Somatostatin, a growth hormone-release inhibiting hormone, has been found to be a powerful inhibitor of gastric and pancreatic secretion as well as of hormone release in the digestive system. This study was undertaken to determine the influence of somatostatin on the myoelectrical activity pattern of the small bowel. Three conscious dogs were prepared with electrodes spaced 25 cm apart along the entire small intestine. Intravenous infusions of somatostatin were administered in various doses (0.6--5.0 microgram/kg.h) while spike activity and slow waves were recorded under fasting conditions, after a meat meal, or during intravenous infusion of gastrin, caerulein, or insulin. Somatostatin at a dose of 0.6 microgram/kg.h almost doubled the frequency of the interdigestive myoelectric complex. Somatostatin in fed dogs caused a dose-dependent decrease of the normal fed spike activity, and at higher doses it induced a pattern like that seen in fasting animals.

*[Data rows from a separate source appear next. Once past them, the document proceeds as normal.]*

(** X11. End to end, for an endpoint that keeps to the declared type of
    its results: when the arguments pass validation and the endpoint
    answers in time with a 2xx status and an array whose elements all are
    [NoticeResult] records (title, url, numeric score, metadata with its
    three strings), the handler sends the one request and returns the
    report of the first [min(limit, length)] results, [limit] being the
    validated integer from 1 to 50; the report lists at most 50 results.
    An array with other elements is outside this statement. *)
Theorem callTool_reports_first_results
  (remote : Remote) (params : CallToolParams) (data : SearchNoticeArgs)
  (ms : N) (response : Response) (supplied : list NoticeResult) :
  toolName params = "search_notices" ->
  Zod.safeParse SearchNoticeArgsSchema (arguments params) = Zod.SafeParseSuccess data ->
  remote (searchRequest (query data)) = Responds ms response ->
  (ms < timeoutMs)%N ->
  ok response = true ->
  json_ response = Fulfilled (DataObject (Some (ResultsArray supplied))) ->
  exists z,
    (1 <= z <= 50)%Z
    /\ limit data = Some (Number.ofZ z)
    /\ handler remote params
       = ([searchRequest (query data)],
          Fulfilled (mkResult
                       [mkText "text"
                          (format (firstn (Nat.min (Z.to_nat z) (length supplied)) supplied)
                                  (query data))]
                       None))
    /\ (length (firstn (Nat.min (Z.to_nat z) (length supplied)) supplied) <= 50)%nat.
Proof.
  intros Hname Hparse Hnet Hms Hok Hjson.
  destruct (safeParse_success_inv _ _ Hparse) as (members & z & _ & _ & _ & Hz & Hlimit & _).
  exists z. split; [exact Hz|]. split; [exact Hlimit|]. split.
  - apply (callTool_fulfilled remote params data _ Hname Hparse).
    rewrite (searchNotices_fulfilled remote (query data) (limit data) ms response supplied
               Hnet Hms Hok Hjson).
    rewrite Hlimit. f_equal.
    destruct (ofZ_in_range z Hz) as (_ & _ & _ & _ & Hint).
    apply (slice0_firstn supplied (Number.ofZ z) z Hint). lia.
  - rewrite length_firstn. lia.
Qed.

(** X12. Whatever the endpoint does, a report the handler returns lists at
    most as many results as the validated limit, hence at most 50. *)
Theorem callTool_report_within_limit (remote : Remote) (params : CallToolParams)
  (envelope : CallToolResult) :
  snd (handler remote params) = Fulfilled envelope ->
  isError envelope = None ->
  exists data z results,
    Zod.safeParse SearchNoticeArgsSchema (arguments params) = Zod.SafeParseSuccess data
    /\ limit data = Some (Number.ofZ z)
    /\ content envelope = [mkText "text" (format results (query data))]
    /\ (length results <= Z.to_nat z)%nat
    /\ (Z.to_nat z <= 50)%nat.
Proof.
  intros Henv Hnone.
  rewrite callTool_settles in Henv. cbn [snd] in Henv.
  destruct (snd (handlerTry remote params)) as [v|reason|] eqn:Htry;
    simpl in Henv; try discriminate Henv.
  - injection Henv as <-.
    unfold callToolTry in Htry.
    destruct (String.eqb (toolName params) "search_notices"); [|discriminate Htry].
    destruct (Zod.safeParse SearchNoticeArgsSchema (arguments params))
      as [data|errors] eqn:Hparse; [|discriminate Htry].
    destruct (searchNotices remote (query data) (limit data)) as [sent searched] eqn:Hs.
    simpl in Htry.
    destruct searched as [results|r|]; simpl in Htry; try discriminate Htry.
    injection Htry as <-.
    destruct (safeParse_success_inv _ _ Hparse)
      as (members & z & _ & _ & _ & Hz & Hlimit & _).
    exists data, z, results. repeat split; auto; try lia.
    assert (Hsnd : snd (searchNotices remote (query data) (limit data)) = Fulfilled results)
      by (rewrite Hs; reflexivity).
    apply searchNotices_fulfilled_inv in Hsnd.
    destruct Hsnd as (ms & response & supplied & _ & _ & _ & _ & ->).
    rewrite Hlimit.
    destruct (ofZ_in_range z Hz) as (_ & _ & _ & _ & Hint).
    rewrite (slice0_firstn supplied (Number.ofZ z) z Hint) by lia.
    rewrite length_firstn. lia.
  - injection Henv as <-. destruct reason; discriminate Hnone.
Qed.

(** X13. An empty array of results is no malformed answer: the client
    fulfils with the empty list and the handler returns, with no
    [isError], the one-line message that echoes the validated query. *)
Theorem callTool_empty_results
  (remote : Remote) (params : CallToolParams) (data : SearchNoticeArgs)
  (ms : N) (response : Response) :
  toolName params = "search_notices" ->
  Zod.safeParse SearchNoticeArgsSchema (arguments params) = Zod.SafeParseSuccess data ->
  remote (searchRequest (query data)) = Responds ms response ->
  (ms < timeoutMs)%N ->
  ok response = true ->
  json_ response = Fulfilled (DataObject (Some (ResultsArray []))) ->
  snd (searchNotices remote (query data) (limit data)) = Fulfilled []
  /\ snd (handler remote params)
     = Fulfilled (mkResult
                    [mkText "text"
                       (Str.DQUOTE ++ query data ++ Str.DQUOTE
                        ++ "에 대한 검색 결과가 없습니다.")%string]
                    None).
Proof.
  intros Hname Hparse Hnet Hms Hok Hjson.
  assert (Hsearch : snd (searchNotices remote (query data) (limit data)) = Fulfilled []).
  { rewrite (searchNotices_fulfilled remote (query data) (limit data) ms response []
               Hnet Hms Hok Hjson).
    unfold slice0. now rewrite firstn_nil. }
  split; [exact Hsearch|].
  rewrite (callTool_fulfilled remote params data [] Hname Hparse Hsearch).
  reflexivity.
Qed.

(** X14. The query is echoed in the report of an empty list only, where
    it can be read back; the report of a non-empty list does not depend on
    the query. *)
Theorem formatResults_query_echo (results : list NoticeResult) (q1 q2 : string) :
  (results <> [] -> format results q1 = format results q2)
  /\ (format [] q1 = format [] q2 -> q1 = q2).
Proof.
  split.
  - intros Hne. unfold formatResults.
    destruct results as [|r rest]; [contradiction | reflexivity].
  - unfold formatResults, noResultsMessage. simpl. intros [= H].
    apply string_app_inv_tail
      with (r := (Str.DQUOTE ++ "에 대한 검색 결과가 없습니다.")%string).
    exact H.
Qed.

The slow-wave frequency in both fasted and fed conditions was not changed significantly. We conclude that somatostatin given under basal conditions increases the frequency of the interdigestive complex and, when administered after feeding, converts the fed-type pattern to the fasted-type pattern. It may therefore play a promoting role in initiating the interdigestive myoelectric complex.